I do most of this in one-on-one conversations. The real story rarely comes out in a group.
What I'm looking for
I'm not collecting opinions. I'm trying to map the system that's generating the current results.
Here's the thing about organisational problems: the organisation is not broken. It is, in fact, perfectly built to produce exactly the results it gets now — including the problems. That's not cynicism. It's the most useful frame I know for finding root causes instead of chasing symptoms.
If you treat a symptom without understanding what's generating it, the problem comes back. Sometimes in the same form. Sometimes in a different one. But the system keeps doing what it's designed to do.
The other thing about root causes: there is rarely just one. There are several, and they are connected — they reinforce each other in ways that aren't obvious until you've seen the whole picture. The team structure that makes certain conversations impossible is directly connected to the architecture that makes certain changes expensive, which is connected to decisions made years ago when nobody was looking at the whole chain. Pull one thread and you find the others.
My job is to find what's underneath. The problems being described are rarely the real problems — they're symptoms. The real issues tend to live in the friction between business goals, organisational structure, and technical reality: how those three connect (or don't), where decisions get made and by whom, what the codebase actually reveals about the choices people have been making, and where the people doing the work feel helped or hindered by the organisation around them.
Not a plan handed down. A direction owned from within.
— Bo Frese
What comes next
When I have enough of a picture, I bring it back to the people who hired me. Not a slide deck — an honest account of what I found, including the uncomfortable parts.
Then I stay — but not the way most consultants do. Not full-time, not indefinitely. What the work looks like depends on what the diagnosis surfaces. Organisations don't change in a workshop. What works is small, incremental experiments — changes safe enough to try, visible enough to learn from, honest enough to stop when they're not working. All while the business keeps running.

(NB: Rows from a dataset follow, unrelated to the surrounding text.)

(* ===== verification/PyJson.v ===== *)
(** * ASCII JSON text and numbers in text

    [json.dumps] with [ensure_ascii=True], the key order of [sort_keys=True],
    [int(text)] and [len(text)], as the registry uses them.  [int(text)] is the
    one of ASCII text. *)

From stdpp Require Import base tactics list strings pretty.
From Stdlib Require Import ZArith Lia Ascii.
From Stdlib Require String.
From S2P Require Import Prelude PyText.

Local Open Scope string_scope.

(** ** Unicode *)

(** [len(text)]: the characters of a text start at the other bytes. *)
Fixpoint py_len (s : string) : nat :=
  match s with
  | EmptyString => 0
  | String c s' => (if continuation c then 0 else 1) + py_len s'
  end.

(** The [\uXXXX] escape of a UTF-16 code unit. *)
Definition unicode_escape (n : N) : string :=
  let digit k := hex_digit (N.to_nat (N.modulo (N.shiftr n k) 16)) in
  backslash ++ "u"
    ++ String (digit 12%N) (String (digit 8%N) (String (digit 4%N) (String (digit 0%N) ""))).

(** A character above the basic plane is a surrogate pair. *)
Definition escape_code_point (n : N) : string :=
  if N.ltb n 65536 then unicode_escape n
  else
    let m := (n - 65536)%N in
    unicode_escape (55296 + N.shiftr m 10)%N ++ unicode_escape (56320 + N.modulo m 1024)%N.

(** [ensure_ascii=True]: every character outside [" ".."~"] is escaped. *)
Definition escape_code (n : N) : string :=
  if N.ltb n 127 then escape_char (byte n) else escape_code_point n.
Definition ascii_escape : string → string := map_chars escape_code.

(** ** [json.dumps(value, ensure_ascii=True, sort_keys=True, separators=(isep, ksep))] *)

Definition compact_json : json → string := json_dumps ascii_escape "," ":".
Definition spaced_json : json → string := json_dumps ascii_escape ", " ": ".

(** ** [json.loads(json.dumps(value, sort_keys=True, allow_nan=False))] *)

Fixpoint insert_sorted (kv : string * json) (l : dict) : dict :=
  match l with
  | [] => [kv]
  | x :: l' => if String.leb kv.1 x.1 then kv :: x :: l' else x :: insert_sorted kv l'
  end.

(** Every object in key order. *)
Fixpoint sort_keys (v : json) : json :=
  match v with
  | JList l => JList (map sort_keys l)
  | JObj d => JObj (foldr insert_sorted [] (map (λ kv, (kv.1, sort_keys kv.2)) d))
  | _ => v
  end.

Definition not_finite (r : string) : bool :=
  String.eqb r "NaN" || String.eqb r "Infinity" || String.eqb r "-Infinity".

Fixpoint json_finite (v : json) : bool :=
  match v with
  | JFloat r => negb (not_finite r)
  | JList l => forallb json_finite l
  | JObj d => forallb (λ kv, json_finite kv.2) d
  | _ => true
  end.

(** ** [int(text)] *)

Definition digit_value (c : ascii) : option Z :=
  if Nat.leb 48 (code c) && Nat.leb (code c) 57 then Some (Z.of_nat (code c - 48)) else None.

(** Decimal digits, with single underscores between them. *)
Fixpoint int_digits (acc : Z) (after_digit : bool) (s : string) : option Z :=
  match s with
  | EmptyString => if after_digit then Some acc else None
  | String c s' =>
      match digit_value c with
      | Some k => int_digits (acc * 10 + k)%Z true s'
      | None => if Ascii.eqb c "_" && after_digit then int_digits acc false s' else None
      end
  end.

Definition py_int (s : string) : option Z :=
  match strip s with
  | String "-" s' => Z.opp <$> int_digits 0 false s'
  | String "+" s' => int_digits 0 false s'
  | s' => int_digits 0 false s'
  end.

Example py_int_examples :
  (py_int " 22 ", py_int "-1_000", py_int "2_", py_int "", py_int "0x1")
  = (Some 22%Z, Some (-1000)%Z, None, None, None).
Proof. reflexivity. Qed.

Example ascii_escape_examples :
  ascii_escape (String (ascii_of_nat 195) (String (ascii_of_nat 169) "~"))
  = backslash ++ "u00e9~" ∧
  ascii_escape (String (ascii_of_nat 240) (String (ascii_of_nat 159)
    (String (ascii_of_nat 152) (String (ascii_of_nat 128) ""))))
  = backslash ++ "ud83d" ++ backslash ++ "ude00".
Proof. split; reflexivity. Qed.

From the start, I work alongside people inside the organisation who will carry it forward — the right competencies and the right authority in the room from day one. Not a handover at the end.

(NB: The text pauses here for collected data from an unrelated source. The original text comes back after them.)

(* ===== verification/Utf8.v ===== *)
(** * UTF-8 texts cut to a byte budget

    [len(text.encode("utf-8"))], [encoded[:n]] and
    [bytes.decode("utf-8", errors="ignore")], as the Context assembler uses them.
    A text is the string of its UTF-8 bytes, so encoding is the identity; the
    bytes that are decoded are always the beginning of an encoded text, whose
    only possible fault is an incomplete last character. *)

From stdpp Require Import base tactics list strings.
From Stdlib Require Import ZArith Lia Ascii.
From S2P Require Import Prelude PyText.

Local Open Scope string_scope.

Definition byte_len (s : string) : Z := Z.of_nat (String.length s).

(** [encoded[:n]] and [encoded[n:]] *)
Fixpoint take_bytes (n : nat) (s : string) : string :=
  match n, s with
  | S n', String c s' => String c (take_bytes n' s')
  | _, _ => EmptyString
  end.
Fixpoint drop_bytes (n : nat) (s : string) : string :=
  match n, s with
  | S n', String _ s' => drop_bytes n' s'
  | _, _ => s
  end.

(** The number of bytes of the character that starts with a byte, less one. *)
Definition continuations (c : ascii) : nat :=
  let n := nat_of_ascii c in
  if Nat.ltb n 192 then 0 else if Nat.ltb n 224 then 1 else if Nat.ltb n 240 then 2 else 3.

(** Decoding, [errors="ignore"]: [cur] holds the bytes of the character being
    read, [need] how many are missing; what is incomplete at the end is ignored. *)
Fixpoint decode_from (cur : string) (need : nat) (s : string) : string :=
  match s with
  | EmptyString => EmptyString
  | String c s' =>
      match need with
      | O =>
          match continuations c with
          | O => String c (decode_from "" 0 s')
          | w => decode_from (String c "") w s'
          end
      | S O => (cur ++ String c "") ++ decode_from "" 0 s'
      | S n => decode_from (cur ++ String c "") n s'
      end
  end.
Definition decode_ignore (s : string) : string := decode_from "" 0 s.

Definition utf8_prefix (value : string) (byte_budget : Z) : string :=
  if Z.leb byte_budget 0 then ""
  else if Z.leb (byte_len value) byte_budget then value
  else decode_ignore (take_bytes (Z.to_nat byte_budget) value).

(** A text: a sequence of whole characters. *)
Definition whole (s : string) : Prop := decode_ignore s = s.

(** ** Facts *)

Lemma app_cons_text c (a b : string) : String c a ++ b = String c (a ++ b).
Proof. done. Qed.

Lemma app_nil_text (s : string) : s ++ "" = s.
Proof. induction s as [|c s IH]; [done|]. by rewrite app_cons_text, IH. Qed.

Lemma app_assoc_text (a b c : string) : (a ++ b) ++ c = a ++ b ++ c.
Proof. induction a as [|x a IH]; [done|]. by rewrite !app_cons_text, IH. Qed.

Lemma length_app_text (a b : string) :
  String.length (a ++ b) = (String.length a + String.length b)%nat.
Proof. induction a as [|x a IH]; [done|]. rewrite app_cons_text. simpl. by rewrite IH. Qed.

Lemma byte_len_app (a b : string) : byte_len (a ++ b) = (byte_len a + byte_len b)%Z.
Proof. unfold byte_len. rewrite length_app_text. lia. Qed.

Lemma byte_len_nonneg (s : string) : (0 ≤ byte_len s)%Z.
Proof. unfold byte_len. lia. Qed.

Lemma byte_len_zero (s : string) : byte_len s = 0%Z → s = "".
Proof. unfold byte_len. destruct s; simpl; [done | lia]. Qed.

Lemma take_drop_bytes n s : take_bytes n s ++ drop_bytes n s = s.
Proof.
  revert s. induction n; intros [|c s]; [done..|]. simpl. by rewrite app_cons_text, IHn.
Qed.

Lemma length_take_bytes n s : String.length (take_bytes n s) = Nat.min n (String.length s).
Proof. revert s. induction n; intros [|c s]; simpl; [done..|]. by rewrite IHn. Qed.

Lemma length_drop_bytes n s : String.length (drop_bytes n s) = (String.length s - n)%nat.
Proof. revert s. induction n; intros [|c s]; simpl; [done..|]. by rewrite IHn. Qed.

Lemma take_bytes_app n a b :
  (n ≤ String.length a)%nat → take_bytes n (a ++ b) = take_bytes n a.
Proof.
  revert n. induction a as [|c a IH]; intros [|n]; simpl; intros; [by destruct b | lia | done|].
  rewrite IH; [done | lia].
Qed.

Lemma take_bytes_app_more n a b :
  take_bytes (String.length a + n) (a ++ b) = a ++ take_bytes n b.
Proof. induction a as [|c a IH]; simpl; [done|]. by rewrite IH, app_cons_text. Qed.

Lemma drop_bytes_app n a b :
  (n ≤ String.length a)%nat → drop_bytes n (a ++ b) = drop_bytes n a ++ b.
Proof.
  revert n. induction a as [|c a IH]; intros [|n]; simpl; intros; [by destruct b | lia | done|].
  apply IH. lia.
Qed.

Lemma take_bytes_all n s : (String.length s ≤ n)%nat → take_bytes n s = s.
Proof.
  revert s. induction n as [|n IH]; intros [|c s]; simpl; intros; [done | lia | done|].
  rewrite IH; [done | lia].
Qed.

(** The rest of a character that has been started. *)
Lemma decode_from_need cur need s :
  decode_from cur (S need) s =
  if Nat.ltb (String.length s) (S need) then ""
  else (cur ++ take_bytes (S need) s) ++ decode_ignore (drop_bytes (S need) s).
Proof.
  revert cur s. induction need as [|need IH]; intros cur [|c s]; try done.
  change (decode_from cur (S (S need)) (String c s))
    with (decode_from (cur ++ String c "") (S need) s).
  change (take_bytes (S (S need)) (String c s)) with (String c "" ++ take_bytes (S need) s).
  change (drop_bytes (S (S need)) (String c s)) with (drop_bytes (S need) s).
  rewrite IH. cbn [String.length].
  destruct (Nat.ltb_spec (String.length s) (S need)),
    (Nat.ltb_spec (S (String.length s)) (S (S need))); try lia; [done|].
  by rewrite !app_assoc_text.
Qed.

(** Decoding one character. *)
Lemma decode_cons c s :
  decode_ignore (String c s) =
  if Nat.ltb (String.length s) (continuations c) then ""
  else String c (take_bytes (continuations c) s ++ decode_ignore (drop_bytes (continuations c) s)).
Proof.
  unfold decode_ignore at 1. cbn [decode_from]. destruct (continuations c) as [|w] eqn:Hw.
  - by destruct s.
  - rewrite decode_from_need. destruct (Nat.ltb_spec (String.length s) (S w)); [done|].
    by rewrite !app_assoc_text.
Qed.

Lemma continuations_le c : (continuations c ≤ 3)%nat.
Proof. unfold continuations. repeat destruct (Nat.ltb _ _); lia. Qed.

(** Induction over the characters of a byte string. *)
Lemma character_ind (P : string → Prop) :
  P "" →
  (∀ c s, (String.length s < continuations c)%nat → P (String c s)) →
  (∀ c s t, String.length s = continuations c → P t → P (String c (s ++ t))) →
  ∀ s, P s.
Proof.
  intros Hnil Hcut Hchar s. remember (String.length s) as n eqn:Hn. revert s Hn.
  induction (lt_wf n) as [n _ IH]. intros [|c s] ->; [done|]. simpl in IH.
  destruct (decide (String.length s < continuations c)%nat) as [|Hge]; [auto|].
  rewrite <-(take_drop_bytes (continuations c) s).
  apply Hchar; [rewrite length_take_bytes; lia|].
  eapply IH; [|done]. rewrite length_drop_bytes. lia.
Qed.

Lemma decode_char c s t :
  String.length s = continuations c →
  decode_ignore (String c (s ++ t)) = String c (s ++ decode_ignore t).
Proof.
  intros Hs. rewrite decode_cons, length_app_text, Hs.
  destruct (Nat.ltb_spec (continuations c + String.length t) (continuations c)); [lia|].
  rewrite <-Hs, take_bytes_app, take_bytes_all, drop_bytes_app by lia.
  assert (drop_bytes (String.length s) s = "") as ->; [|done].
  apply byte_len_zero. unfold byte_len. rewrite length_drop_bytes. lia.
Qed.

Lemma decode_cut c s : (String.length s < continuations c)%nat → decode_ignore (String c s) = "".
Proof. intros Hs. rewrite decode_cons. by destruct (Nat.ltb_spec (String.length s) (continuations c)); [|lia]. Qed.

(** Decoding drops at most three bytes at the end, and what is left is whole. *)
Lemma decode_prefix s :
  ∃ t, s = decode_ignore s ++ t ∧ (String.length t ≤ 3)%nat ∧ whole (decode_ignore s).
Proof.
  induction s as [|c s Hs|c s t Hs (u & Ht & Hu & Hw)] using character_ind.
  - exists "". split; [done|]. simpl. split; [lia | done].
  - rewrite decode_cut by done. exists (String c s). split; [done|].
    pose proof (continuations_le c). simpl. split; [lia | done].
  - rewrite decode_char by done. exists u. rewrite app_cons_text, app_assoc_text, <-Ht.
    split; [done|]. split; [done|]. unfold whole in *. by rewrite decode_char, Hw by done.
Qed.

Lemma whole_nil : whole "".
Proof. done. Qed.

Lemma decode_app a b : whole a → decode_ignore (a ++ b) = a ++ decode_ignore b.
Proof.
  induction a as [|c s Hs|c s t Hs IH] using character_ind; intros Hw.
  - done.
  - unfold whole in Hw. rewrite decode_cut in Hw by done. discriminate.
  - unfold whole in Hw. rewrite decode_char in Hw by done. injection Hw as Hw.
    rewrite app_cons_text, app_assoc_text, decode_char by done. rewrite IH.
    + by rewrite app_cons_text, app_assoc_text.
    + unfold whole. revert Hw. clear. intros Hw.
      induction s as [|x s IH]; simpl in Hw; [done|]. injection Hw. auto.
Qed.

Lemma whole_app a b : whole a → whole b → whole (a ++ b).
Proof. unfold whole. intros Ha Hb. by rewrite decode_app, Hb by done. Qed.

Lemma utf8_prefix_nonpos s n : (n ≤ 0)%Z → utf8_prefix s n = "".
Proof. unfold utf8_prefix. by destruct (Z.leb_spec n 0); [|lia]. Qed.

(** What is kept of a text: a prefix of whole characters within the budget, all of
    the text if it fits, and otherwise at most three bytes less than the budget. *)
Lemma utf8_prefix_spec s n :
  whole s →
  ∃ t, s = utf8_prefix s n ++ t ∧ whole (utf8_prefix s n) ∧
    (byte_len (utf8_prefix s n) ≤ Z.max 0 n)%Z ∧
    ((byte_len s ≤ n)%Z → t = "") ∧
    (t ≠ "" → (n - 3 ≤ byte_len (utf8_prefix s n))%Z).
Proof.
  intros Hs. unfold utf8_prefix. destruct (Z.leb_spec n 0) as [Hn|Hn].
  { exists s. split; [done|]. split; [done|]. unfold byte_len; simpl.
    split; [lia|]. split; [|lia]. intros Hle. apply byte_len_zero. unfold byte_len in *. lia. }
  destruct (Z.leb_spec (byte_len s) n) as [Hle|Hle].
  { exists "". rewrite app_nil_text. split_and!; try done. lia. }
  destruct (decode_prefix (take_bytes (Z.to_nat n) s)) as (u & Hu & Hl & Hw).
  exists (u ++ drop_bytes (Z.to_nat n) s).
  assert (byte_len (take_bytes (Z.to_nat n) s) = n) as Hlen.
  { unfold byte_len in *. rewrite length_take_bytes. lia. }
  rewrite Hu in Hlen at 1. rewrite byte_len_app in Hlen. pose proof (byte_len_nonneg u).
  split_and!; [|done | lia | lia |].
  - rewrite <-app_assoc_text, <-Hu. by rewrite take_drop_bytes.
  - intros _. unfold byte_len in *. lia.
Qed.

(** ASCII texts are cut at the byte. *)
Fixpoint ascii_text (s : string) : bool :=
  match s with
  | EmptyString => true
  | String c s' => Nat.ltb (nat_of_ascii c) 128 && ascii_text s'
  end.

Lemma ascii_continuations c : Nat.ltb (nat_of_ascii c) 128 = true → continuations c = 0%nat.
Proof. unfold continuations. intros Hc%Nat.ltb_lt. by destruct (Nat.ltb_spec (nat_of_ascii c) 192); [|lia]. Qed.

Lemma ascii_whole s : ascii_text s = true → whole s.
Proof.
  unfold whole. induction s as [|c s IH]; [done|]. cbn [ascii_text]. intros [Hc Hs]%andb_true_iff.
  rewrite decode_cons, (ascii_continuations c Hc). simpl. destruct s; [done|]. by rewrite IH.
Qed.

Lemma ascii_take n s : ascii_text s = true → ascii_text (take_bytes n s) = true.
Proof.
  revert s. induction n as [|n IH]; intros [|c s]; try done. simpl.
  intros [Hc Hs]%andb_true_iff. rewrite Hc. by apply IH.
Qed.

Lemma ascii_app a b : ascii_text (a ++ b) = ascii_text a && ascii_text b.
Proof. induction a as [|c a IH]; [done|]. rewrite app_cons_text. simpl. by rewrite IH, andb_assoc. Qed.

Lemma utf8_prefix_ascii s n :
  ascii_text s = true → utf8_prefix s n = take_bytes (Z.to_nat n) s.
Proof.
  intros Hs. unfold utf8_prefix. destruct (Z.leb_spec n 0).
  { assert (Z.to_nat n = 0%nat) as -> by lia. by destruct s. }
  destruct (Z.leb_spec (byte_len s) n).
  { rewrite take_bytes_all; [done|]. unfold byte_len in *. lia. }
  apply ascii_whole, ascii_take, Hs.
Qed.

The full philosophy behind this — making myself unnecessary by design — is on the How I Work page.
What this will surface
The conversations I have inside an organisation will surface things that haven't made it to the top. Some will be uncomfortable. A partial diagnosis is worse than no diagnosis — so I won't give you one.
What I won't do is create unnecessary disruption or hand over a report that sits in a drawer. We work out together what can be changed, what has to be changed, and in what order. If the diagnosis points somewhere you're not ready to act on, that's important to know before we start — not after.
I only take engagements where I have direct access to the people who can act on what I find. Not because I'm precious about hierarchy — because without it, I'm providing cover for staying the same, not help.
The engagement works when the people who commissioned it genuinely want to know what I find. The leaders I work best with have already decided they'd rather know.